Definition try_write_ask_response_header
    (msg_type : MessageType) (correlation_id payload_len : Z) : Result (list Z) :=
  kind ← match msg_type with
         | MAsk => Ok KAsk
         | MResponse => Ok KResponse
         | _ => Panic
         end;
  body_len ← try_checked_body_len ASK_RESPONSE_HEADER_LEN payload_len;
  header ← init_header (FRAME_HEADER_LEN ASK_RESPONSE_HEADER_LEN) kind body_len;
  Ok (copy_from_slice header 4 (to_be_bytes 4 correlation_id)).

(** ** Negative acknowledgements *)
Definition AskNackReason_to_u8 (r : AskNackReason) : Z :=
  match r with
  | UnknownActor => 1 | HandlerError => 2 | NoDispatcher => 3
  | Backpressure => 4 | Unsupported => 0
  end.

Definition AskNackReason_from_u8 (value : Z) : AskNackReason :=
  match value with
  | 1 => UnknownActor
  | 2 => HandlerError
  | 3 => NoDispatcher
  | 4 => Backpressure
  | _ => Unsupported
  end.

Definition ASK_NACK_FLAG_BODY_OFFSET : nat := 4.
Definition ASK_NACK_REASON_BODY_OFFSET : nat := 5.
Definition ASK_NACK_FLAG_SET : Z := 1.

Definition try_write_ask_nack_header
    (correlation_id : Z) (reason : AskNackReason) : Result (list Z) :=
  header ← init_header (FRAME_HEADER_LEN ASK_RESPONSE_HEADER_LEN) KResponse
                       ASK_RESPONSE_HEADER_LEN;
  let header := copy_from_slice header 4 (to_be_bytes 4 correlation_id) in
  let header := <[(4 + ASK_NACK_FLAG_BODY_OFFSET)%nat := ASK_NACK_FLAG_SET]> header in
  let header := <[(4 + ASK_NACK_REASON_BODY_OFFSET)%nat := AskNackReason_to_u8 reason]>
                  header in
  Ok header.

(** The bound check comes first, so the two indexings are in range. *)
Definition ask_nack_reason (response_fixed_region : list Z) : option AskNackReason :=
  if len response_fixed_region <? ASK_RESPONSE_HEADER_LEN then None
  else if negb (nth ASK_NACK_FLAG_BODY_OFFSET response_fixed_region 0
                =? ASK_NACK_FLAG_SET) then None
  else Some (AskNackReason_from_u8
               (nth ASK_NACK_REASON_BODY_OFFSET response_fixed_region 0)).

(** ** Gossip, pub/sub and direct frames *)
Definition try_write_gossip_frame_prefix (payload_len : Z) : Result (list Z) :=
  body_len ← try_checked_body_len GOSSIP_HEADER_LEN payload_len;
  init_header (FRAME_HEADER_LEN GOSSIP_HEADER_LEN) KGossip body_len.

Definition try_write_pubsub_frame_prefix (payload_len : Z) : Result (list Z) :=
  body_len ← try_checked_body_len PUBSUB_HEADER_LEN payload_len;
  init_header (FRAME_HEADER_LEN PUBSUB_HEADER_LEN) KPubSub body_len.

Definition try_write_direct_ask_header
    (correlation_id request_id payload_len : Z) : Result (list Z) :=
  body_len ← try_checked_body_len DIRECT_ASK_HEADER_LEN payload_len;
  header ← init_header (FRAME_HEADER_LEN DIRECT_ASK_HEADER_LEN) KDirectAsk body_len;
  let header := copy_from_slice header 4 (to_be_bytes 4 correlation_id) in
  let header := copy_from_slice header 8 (to_be_bytes 8 request_id) in
  Ok header.

Definition direct_ask_request_id (body : list Z) : option Z :=
  if len body <? DIRECT_ASK_HEADER_LEN then None
  else
    let request_id := from_be_bytes (slice body 4 12) in
    if request_id =? 0 then None else Some request_id.

Definition try_write_direct_response_header
    (correlation_id payload_len : Z) : Result (list Z) :=
  body_len ← try_checked_body_len DIRECT_RESPONSE_HEADER_LEN payload_len;
  header ← init_header (FRAME_HEADER_LEN DIRECT_RESPONSE_HEADER_LEN)
                       KDirectResponse body_len;
  Ok (copy_from_slice header 4 (to_be_bytes 4 correlation_id)).

(** ** Stream frames *)
Definition try_write_stream_request_start_header
    (stream_id correlation_id total_size actor_id type_hash first_chunk_len : Z)
    : Result (list Z) :=
  body_len ← try_checked_body_len STREAM_REQUEST_START_HEADER_LEN first_chunk_len;
  header ← init_header (FRAME_HEADER_LEN STREAM_REQUEST_START_HEADER_LEN)
                       KStreamStart body_len;
  let header := copy_from_slice header 4 (to_be_bytes 4 stream_id) in
  let header := copy_from_slice header 8 (to_be_bytes 4 correlation_id) in
  let header := copy_from_slice header 12 (to_be_bytes 4 total_size) in
  let header := copy_from_slice header 16 (to_be_bytes 8 actor_id) in
  let header := copy_from_slice header 24 (to_be_bytes 4 type_hash) in
  Ok header.

Definition try_write_stream_response_start_header
    (stream_id correlation_id total_size first_chunk_len : Z) : Result (list Z) :=
  body_len ← try_checked_body_len STREAM_RESPONSE_START_HEADER_LEN first_chunk_len;
  header ← init_header (FRAME_HEADER_LEN STREAM_RESPONSE_START_HEADER_LEN)
                       KStreamResponseStart body_len;
  let header := copy_from_slice header 4 (to_be_bytes 4 stream_id) in
  let header := copy_from_slice header 8 (to_be_bytes 4 correlation_id) in
  let header := copy_from_slice header 12 (to_be_bytes 4 total_size) in
  Ok header.

Definition try_write_stream_data_header
    (response : bool) (stream_id chunk_index payload_len : Z) : Result (list Z) :=
  let kind := if response then KStreamResponseData else KStreamData in
  body_len ← try_checked_body_len STREAM_DATA_HEADER_LEN payload_len;
  header ← init_header (FRAME_HEADER_LEN STREAM_DATA_HEADER_LEN) kind body_len;
  let header := copy_from_slice header 4 (to_be_bytes 4 stream_id) in
  let header := copy_from_slice header 8 (to_be_bytes 4 chunk_index) in
  Ok header.

Definition write_stream_abort_header (stream_id reason : Z) : Result (list Z) :=
  header ← expect (init_header (FRAME_HEADER_LEN STREAM_DATA_HEADER_LEN)
                               KStreamAbort STREAM_DATA_HEADER_LEN);
  let header := copy_from_slice header 4 (to_be_bytes 4 stream_id) in
  let header := copy_from_slice header 8 (to_be_bytes 4 reason) in
  Ok header.

(** ** [StreamHeader]: the 36-byte legacy stream header of lib.rs *)
Record StreamHeader := mkStreamHeader {
  sh_stream_id : Z;
  sh_total_size : Z;
  sh_chunk_size : Z;
  sh_chunk_index : Z;
  sh_type_hash : Z;
  sh_actor_id : Z;
}.

Definition SERIALIZED_SIZE : Z := 8 + 8 + 4 + 4 + 4 + 8.

Definition StreamHeader_to_bytes (h : StreamHeader) : list Z :=
  to_be_bytes 8 (sh_stream_id h) ++ to_be_bytes 8 (sh_total_size h)
  ++ to_be_bytes 4 (sh_chunk_size h) ++ to_be_bytes 4 (sh_chunk_index h)
  ++ to_be_bytes 4 (sh_type_hash h) ++ to_be_bytes 8 (sh_actor_id h).

Definition StreamHeader_from_bytes (bytes : list Z) : option StreamHeader :=
  if len bytes <? SERIALIZED_SIZE then None
  else Some
    {| sh_stream_id := from_be_bytes (slice bytes 0 8);
       sh_total_size := from_be_bytes (slice bytes 8 16);
       sh_chunk_size := from_be_bytes (slice bytes 16 20);
       sh_chunk_index := from_be_bytes (slice bytes 20 24);
       sh_type_hash := from_be_bytes (slice bytes 24 28);
       sh_actor_id := from_be_bytes (slice bytes 28 36) |}.

(** ** The control word *)
Lemma MASK_value : CONTROL_BODY_LEN_MASK = 2 ^ 27 - 1.
Proof. reflexivity. Qed.

Lemma WireKind_range k : 0 <= WireKind_to_u8 k <= 14.
Proof. destruct k; cbn; lia. Qed.

Lemma WireKind_roundtrip k : WireKind_from_u8 (WireKind_to_u8 k) = Some k.
Proof. now destruct k. Qed.

Lemma WireKind_from_u8_Some v k :
  WireKind_from_u8 v = Some k -> v = WireKind_to_u8 k.
Proof.
  destruct v as [|p|p]; cbn; intros H; [now simplify_eq| |done].
  repeat (destruct p as [p|p|]; cbn in H; try done); now simplify_eq.
Qed.

(** The bytes of the control word of a body that fits. *)
Definition control_bytes (k : WireKind) (b : Z) : list Z :=
  to_be_bytes 4 (WireKind_to_u8 k * 2 ^ 27 + b).

Lemma try_encode_control_Ok k b :
  0 <= b <= CONTROL_BODY_LEN_MASK -> try_encode_control k b = Ok (control_bytes k b).
Proof.
  intros Hb. rewrite MASK_value in Hb. unfold try_encode_control. rewrite MASK_value.
  cmp_cases; [lia|]. change u32_max with (Z.ones 32).
  change CONTROL_BODY_LEN_BITS with 27.
  rewrite Z.land_ones, Z.mod_small, lor_shiftl_add by lia.
  reflexivity.
Qed.

Lemma decode_control_bytes k b :
  0 <= b <= CONTROL_BODY_LEN_MASK ->
  decode_control (control_bytes k b) = Some (mkControl k b).
Proof.
  intros Hb. rewrite MASK_value in Hb. pose proof (WireKind_range k).
  unfold decode_control, control_bytes. rewrite from_to_be_bytes by (change (256 ^ Z.of_nat 4) with (2 ^ 32); lia).
  change u8_max with (Z.ones 8). change CONTROL_BODY_LEN_MASK with (Z.ones 27).
  change CONTROL_BODY_LEN_BITS with 27.
  rewrite !Z.land_ones, Z.shiftr_div_pow2 by lia.
  rewrite Z.div_add_l, (Z.div_small b), Z.add_0_r, (Z.mod_small (WireKind_to_u8 k)) by lia.
  rewrite WireKind_roundtrip, Z.add_comm, Z.mod_add, Z.mod_small by lia. reflexivity.
Qed.

Lemma try_checked_body_len_spec fixed p :
  0 <= fixed -> 0 <= p ->
  try_checked_body_len fixed p
  = if fixed + p <=? CONTROL_BODY_LEN_MASK then Ok (fixed + p)
    else Err (MessageTooLarge (saturating_add usize_max fixed p) CONTROL_BODY_LEN_MASK).
Proof.
  intros Hf Hp. unfold try_checked_body_len, checked_add. rewrite MASK_value.
  unfold_widths. cmp_cases; cbn -[Z.leb]; cmp_cases; try done; lia.
Qed.

Lemma try_checked_body_len_fits fixed p n :
  try_checked_body_len fixed p = Ok n -> fixed + p <= CONTROL_BODY_LEN_MASK.
Proof.
  unfold try_checked_body_len. destruct (checked_add _ _ _) as [l|] eqn:E; [|done].
  apply checked_add_Some in E as [-> _]. cmp_cases; cbn; congruence || lia.
Qed.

* * * * *

**What the exercise asks**.
Return each line above where the word "with" shows up.

**Finished exercise**.
  kind ← match msg_type with
  match r with
  match value with
  cmp_cases; [lia|]. change u32_max with (Z.ones 32).
  change CONTROL_BODY_LEN_BITS with 27.
  unfold decode_control, control_bytes. rewrite from_to_be_bytes by (change (256 ^ Z.of_nat 4) with (2 ^ 32); lia).
  change u8_max with (Z.ones 8). change CONTROL_BODY_LEN_MASK with (Z.ones 27).
  change CONTROL_BODY_LEN_BITS with 27.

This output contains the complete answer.